Open rajicon opened 1 year ago
Sorry for the confusion. spin_evalaute.py is for GPT and GPT2, and Bert_spin_evalaute.py is for both BERT and RoBerta. After you process the results with the above code, the aggregate code is there to look at the whole picture, breaking it down more clearly by word frequency. IIRC I might have run different parts of the test set in parallel -- creating several intermediate results, so the aggregate compose all of those files to a single concrete results file. Another thing to note is that while the evaluation is on test, the code distinguishes between words that were seen only during training, only during testing, or during both sets referring to the latter ones as 'shared terms'.
My goal is to replicate the experiment in Figure 1/2, and I have some more questions:
(1) For spin_evaluate, is the input supposed to be Wiki-103? Is there any special preprocessing/formatting needed based on that corpus?
(2) aggregate.py requires 4 files, 'high'+args.sett, 'mid1'+args.sett, 'mide2'+args.sett, 'low'+args.sett . What exactly are these files, and how do I generate/get them?

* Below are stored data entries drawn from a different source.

(** Cycles run one after the other send nothing to an endpoint that is
    not stored when the first one starts, and do not store it. *)
Lemma cycles_keep_endpoint_out (P : Platform) (e : jsstring)
    (runs : list (Oracle * bool)) :
  forall d,
    (forall s, In s (loadedSubs d) -> endpoint s <> e) ->
    (forall k p, ~ In (EvSend e k p) (fst (cycles P runs d)))
    /\ (forall s, In s (loadedSubs (snd (cycles P runs d))) -> endpoint s <> e).
Proof.
  induction runs as [|[O force] rest IH]; intros d Hout.
  - split; [intros k p [] | exact Hout].
  - cbn [cycles]. cbv zeta.
    pose proof (@cycle_keeps_endpoint_out P O force d e Hout) as Hnext.
    destruct (IH _ Hnext) as [Hsends Hstore].
    destruct (cycles P rest (disk (snd (run (pollLatest P O force) d))))
      as [later d'] eqn:Hrest.
    cbn [fst snd] in *. split; [| exact Hstore].
    intros k p Hin. apply in_app_or in Hin as [Hin | Hin].
    + destruct (@sends_from_store P O force d _ _ e k p
                  (surjective_pairing _) Hin) as [s [Hs [He _]]].
      exact (Hout s Hs He).
    + exact (Hsends k p Hin).
Qed.

(** X7: on a store whose ids are those of its endpoints, an
    [/unsubscribe] that answers ok leaves exactly the subscriptions with
    another endpoint; and poll cycles that run after it, one after the
    other, each on the files the one before left (no cycle in flight while
    the handler runs, no request in between), send nothing to that
    endpoint and never store it again. *)
Theorem unsubscribe_by_endpoint (O1 : Oracle) (d : Disk) (e id : jsstring)
    (w1 : World) :
  e <> [] ->
  subscriptionId e = Some id ->
  wellFormed (loadedSubs d) ->
  run (unsubscribe O1 (Some e)) d = (Returned okResponse, w1) ->
  loadedSubs (disk w1)
  = filter (fun s => negb (hasEndpoint e s)) (loadedSubs d)
  /\ (forall P O2 force out w2 k p,
        run (pollLatest P O2 force) (disk w1) = (out, w2) ->
        ~ In (EvSend e k p) (trace w2))
  /\ (forall P runs,
        (forall k p, ~ In (EvSend e k p) (fst (cycles P runs (disk w1))))
        /\ (forall s,
              In s (loadedSubs (snd (cycles P runs (disk w1)))) ->
              endpoint s <> e)).
Proof.
  intros He Hid Hwf Hrun.
  assert (Hl : loadedSubs (disk w1)
               = filter (fun s => negb (hasEndpoint e s)) (loadedSubs d)).
  { rewrite (unsubscribe_run O1 d He), Hid in Hrun. cbv zeta in Hrun.
    rewrite <- (@filter_by_endpoint e id _ Hid Hwf).
    destruct (Nat.eqb _ _) eqn:Hlen.
    - inversion Hrun; subst. cbn [disk].
      apply Nat.eqb_eq, filter_same_length in Hlen. now rewrite Hlen.
    - destruct (writable O1 SUBS_FILE); [| discriminate].
      inversion Hrun; subst. reflexivity. }
  assert (Hout : forall s, In s (loadedSubs (disk w1)) -> endpoint s <> e).
  { intros s Hs Hend. rewrite Hl in Hs. apply filter_In in Hs as [_ Hf].
    unfold hasEndpoint in Hf. rewrite Hend, jseqb_refl in Hf. discriminate. }
  split; [exact Hl |].
  split.
  - intros P O2 force out w2 k p Hcycle Hin.
    destruct (@sends_from_store P O2 force (disk w1) out w2 e k p Hcycle Hin)
      as [s [Hs [He' _]]].
    exact (Hout s Hs He').
  - intros P runs. exact (@cycles_keep_endpoint_out P e runs _ Hout).
Qed.
Lemma create_table_driver_failure_witness :
  is_table_existed "orders" Lost.session = (Ok false, Lost.session)
  ∧ create_table "orders" ["id INT"] None false Lost.session =
      (Raise (BackendError "connection lost"),
       after (create_table "orders" ["id INT"] None false) Lost.session)
  ∧ calls (after (create_table "orders" ["id INT"] None false) Lost.session) =
      [CallCursor; CallExecute 0 "CREATE TABLE orders(id INT)"].
Proof.
  assert (is_table_existed "orders" Lost.session = (Ok false, Lost.session))
    as He by reflexivity.
  assert (create_table "orders" ["id INT"] None false Lost.session =
            (Raise (BackendError "connection lost"),
             after (create_table "orders" ["id INT"] None false) Lost.session))
    as Hrun by (vm_compute; reflexivity).
  split; [exact He|]. split; [exact Hrun|].
  destruct (create_table_driver_failure "orders" ["id INT"] None false
              Lost.session _ _ He Hrun)
    as [[Hcalls _]|[_ (d1 & Hexec & _)]].
  - exact Hcalls.
  - discriminate Hexec.
Defined.

Lemma is_table_existed_needs_lower_case_witness :
  Forall (λ t, lower t ≠ t) ["Users"]
  ∧ is_table_existed "Users"
      (mkDatabase (Memory.mkConn 1 ["Users"]) 0 ∅ 0 [CallCursor] ∅) =
      (Ok false, mkDatabase (Memory.mkConn 1 ["Users"]) 0 ∅ 0 [CallCursor] ∅).
Proof.
  assert (Forall (λ t, lower t ≠ t) ["Users"]) as Hlist.
  { constructor; [discriminate|constructor]. }
  split; [exact Hlist|].
  exact (proj1 (is_table_existed_needs_lower_case "Users" [] None false
                  (mkDatabase (Memory.mkConn 1 ["Users"]) 0 ∅ 0 [CallCursor] ∅)
                  Hlist)).
Defined.
Lemma sorted_insert_count (row : list Z) (l : list (list Z * Z)) :
  StronglySorted (fun a b => lex_ltb a.1 b.1 = true) l →
  StronglySorted (fun a b => lex_ltb a.1 b.1 = true) (insert_count row l).
Proof.
  induction 1 as [|[u c] l Hs IH Hall]; simpl.
  - repeat constructor.
  - destruct (decide (row = u)) as [->|Hne];
      [rewrite bool_decide_eq_true_2 by done|rewrite bool_decide_eq_false_2 by done].
    + by constructor.
    + destruct (lex_ltb row u) eqn:Hlt.
      * constructor; [by constructor|]. constructor; [done|].
        eapply Forall_impl; [exact Hall|]. simpl. intros a Ha.
        by eapply lex_ltb_trans.
      * constructor; [done|].
        apply Forall_forall. intros [k ck] Hk.
        apply (list_elem_of_fmap_2 fst) in Hk. simpl in Hk.
        apply keys_insert_count in Hk as [->|Hk].
        -- simpl. exact (lex_ltb_total _ _ Hlt Hne).
        -- apply list_elem_of_fmap in Hk as (a & -> & Ha).
           rewrite Forall_forall in Hall. exact (Hall _ Ha).
Qed.

Lemma sorted_NoDup (l : list (list Z * Z)) :
  StronglySorted (fun a b => lex_ltb a.1 b.1 = true) l → NoDup l.*1.
Proof.
  induction 1 as [|a l Hs IH Hall]; [constructor|].
  rewrite fmap_cons. constructor; [|done].
  intros Hin. apply list_elem_of_fmap in Hin as (b & Hb & Hin).
  rewrite Forall_forall in Hall. specialize (Hall _ Hin).
  rewrite Hb, lex_ltb_irrefl in Hall. done.
Qed.

(** [np.unique(rows, axis=0, return_counts=True)]: every row once, with
    the number of its occurrences. *)
Lemma np_unique_spec (rows : list (list Z)) :
  NoDup (np_unique rows).*1 ∧
  (∀ k, k ∈ (np_unique rows).*1 ↔ k ∈ rows) ∧
  (∀ k, total_count k (np_unique rows) = occurrences k rows).
Proof.
  split; [|split].
  - apply sorted_NoDup. unfold np_unique.
    induction rows as [|r rows IH]; simpl; [constructor|by apply sorted_insert_count].
  - intros k. unfold np_unique. induction rows as [|r rows IH]; simpl.
    + by rewrite !elem_of_nil.
    + rewrite keys_insert_count, IH, elem_of_cons. tauto.
  - intros k. unfold np_unique, occurrences.
    induction rows as [|r rows IH]; simpl; [done|].
    rewrite total_count_insert_count, IH, filter_cons.
    destruct (decide (r = k)) as [->|Hne].
    + rewrite bool_decide_eq_true_2 by done. simpl. lia.
    + rewrite bool_decide_eq_false_2 by done. lia.
Qed.

End unique.

(** ** The keys of the catalog *)

Section catalog_keys.
Context `{ext : Externals}.

Import WFC_Sample.

Lemma dict_of_fold {V} (ps : list (Z * V)) (m0 : gmap Z V) (k : Z) :
  foldl (fun m kv => <[kv.1 := kv.2]> m) m0 ps !! k
  = match last (filter (fun kv => kv.1 = k) ps) with
    | Some kv => Some kv.2
    | None => m0 !! k
    end.
Proof.
  induction ps as [|[k' v'] ps IH] using rev_ind; [done|].
  rewrite foldl_snoc, filter_app, filter_cons, filter_nil. simpl.
  destruct (decide (k' = k)) as [->|Hne].
  - by rewrite last_snoc, lookup_insert_eq.
  - rewrite app_nil_r, lookup_insert_ne by done. apply IH.
Qed.

Lemma dict_of_lookup {V} (ps : list (Z * V)) (k : Z) (v : V) :
  dict_of ps !! k = Some v → (k, v) ∈ ps.
Proof.
  unfold dict_of. rewrite dict_of_fold.
  destruct (last (filter _ ps)) as [[k' v']|] eqn:Hl; [|done].
  intros [= <-]. apply last_Some in Hl as [l' Hl].
  assert ((k', v') ∈ filter (fun kv : Z * V => kv.1 = k) ps) as Hin.
  { rewrite Hl. apply elem_of_app. right. left. }
  apply list_elem_of_filter in Hin as [Hk Hin]. simpl in Hk. by subst.
Qed.

Lemma dict_of_is_Some {V} (ps : list (Z * V)) (k : Z) :
  k ∈ ps.*1 → is_Some (dict_of ps !! k).
Proof.
  intros Hk. unfold dict_of. rewrite dict_of_fold.
  destruct (last (filter _ ps)) as [kv|] eqn:Hl; [by eexists|].
  apply last_None in Hl. apply list_elem_of_fmap in Hk as ([k' v] & Hk & Hin).
  simpl in Hk. subst k'.
  assert ((k, v) ∈ filter (fun kv : Z * V => kv.1 = k) ps) as Hf.
  { by apply list_elem_of_filter. }
  rewrite Hl in Hf. by apply elem_of_nil in Hf.
Qed.

Lemma dict_of_unique {V} (ps : list (Z * V)) (k : Z) (v : V) :
  (k, v) ∈ ps → (∀ v', (k, v') ∈ ps → v' = v) → dict_of ps !! k = Some v.
Proof.
  intros Hin Huniq. destruct (dict_of_is_Some ps k) as [v' Hv'].
  { by apply (list_elem_of_fmap_2 fst) in Hin. }
  rewrite Hv'. f_equal. apply Huniq. by apply dict_of_lookup.
Qed.

(** The catalog of one image. *)
Lemma prepare_catalog (img : image) (tw th : Z) :
  let td := (prepare img tw th).1.1 in
  (∀ k tile f, td !! k = Some (tile, f) →
     tile_to_hash tile = k ∧ tile ∈ img_tiles img) ∧
  (∀ tile, tile ∈ img_tiles img → is_Some (td !! tile_to_hash tile)).
Proof.
  unfold prepare. simpl. destruct (np_unique_spec (img_tiles img)) as (_ & Hkeys & _).
  split.
  - intros k tile f Hk. apply dict_of_lookup in Hk.
    apply list_elem_of_fmap in Hk as ([u c] & [= -> -> ->] & Huc). simpl.
    split; [done|]. apply Hkeys. by apply (list_elem_of_fmap_2 fst) in Huc.
  - intros tile Ht. apply dict_of_is_Some. apply Hkeys in Ht.
    apply list_elem_of_fmap in Ht as ([u c] & -> & Huc). simpl.
    rewrite <- list_fmap_compose. apply list_elem_of_fmap. by exists (u, c).
Qed.

Lemma merge_catalog (done : list image) (img : image) (tw th : Z)
    (td : gmap Z (list Z * R)) :
  catalog_of done td →
  catalog_of (done ++ [img]) (merge_tile_data td (prepare img tw th).1.1).
Proof.
  intros [Hc1 Hc2]. destruct (prepare_catalog img tw th) as [Hp1 Hp2].
  cbv zeta in Hp1, Hp2. split.
  - intros k tile f. rewrite lookup_merge_tile_data.
    destruct ((prepare img tw th).1.1 !! k) as [[t' f']|] eqn:Hnew.
    + destruct (Hp1 _ _ _ Hnew) as [Hh Hin].
      destruct (td !! k) as [[t0 f0]|]; simpl; intros [= <- <-];
        (split; [done|]); exists img; (split; [|done]); apply elem_of_app; right; left.
    + destruct (td !! k) as [[t0 f0]|] eqn:Hold; [|done]. simpl. intros [= <- <-].
      destruct (Hc1 _ _ _ Hold) as (Hh & img0 & Hi0 & Ht0). split; [done|].
      exists img0. split; [|done]. apply elem_of_app. by left.
  - intros img' tile Hin Ht. rewrite lookup_merge_tile_data.
    apply elem_of_app in Hin as [Hin|Hin].
    + destruct (Hc2 _ _ Hin Ht) as [[t0 f0] Hold]. rewrite Hold.
      destruct ((prepare img tw th).1.1 !! tile_to_hash tile) as [[t' f']|]; by eexists.
    + apply list_elem_of_singleton in Hin as ->. destruct (Hp2 _ Ht) as [[t' f'] Hnew].
      rewrite Hnew. destruct (td !! tile_to_hash tile) as [[t0 f0]|]; by eexists.
Qed.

Also, what is mid1 vs mid2 exactly?
If I'm understanding correctly, we call spin_evaluate on Wiki-103 to generate results, and then aggregate with the frequency files to break it down. Is that right? Am I missing anything in this process?
(1) Yes. Wiki-103 has to have a train and a test set. Make sure you first fine-tune with the train set, and then use this code to evaluate with the test set the the results. No special pre-processing, I used the given tokenizer per model. Notice that wiki-103 is weird in the sense that the the lowest frequency bin has very low number of tokens and types (figure 1 and 2; n=3,419 and n=6.5exp3) this defies Zipfs law and this is attributed to the over-done preprocessing step they applied.
(2) args.sett is likely to be applied to the test/train set. I needed to count both the number of events that occurred in the train set -- this number represents how many times a token was seen during training to associate it with the correct bin (or right label). Then For the test, I need to know how many times a token was correctly and predicted, of how many instances occurred in the test set overall to set the percentange. Unfortunately I can't find the code that produces these mid1, mid2, etc.. but initially I had 4 bins created (10, 100, 1000, and 10k) and later on due to very limited number of 10k word types it didn't make sense so I collapsed it to 3 (described in the paper).
You are right! But there might be another post-processing after evaluate and before aggregate that allocates the test set instances to their appropriate bin (based on training as explained above).
One more question: how is case handled in frequencies? For example, are "Bird" and "bird" considered different words, or the same word when looking at frequencies? (This is for the cased models, of course)
There was a tokenization process in which all tokens were lower cased.
I'm a little confused on how to use this. Should I be running aggregate or spin_evaluate? What does each do?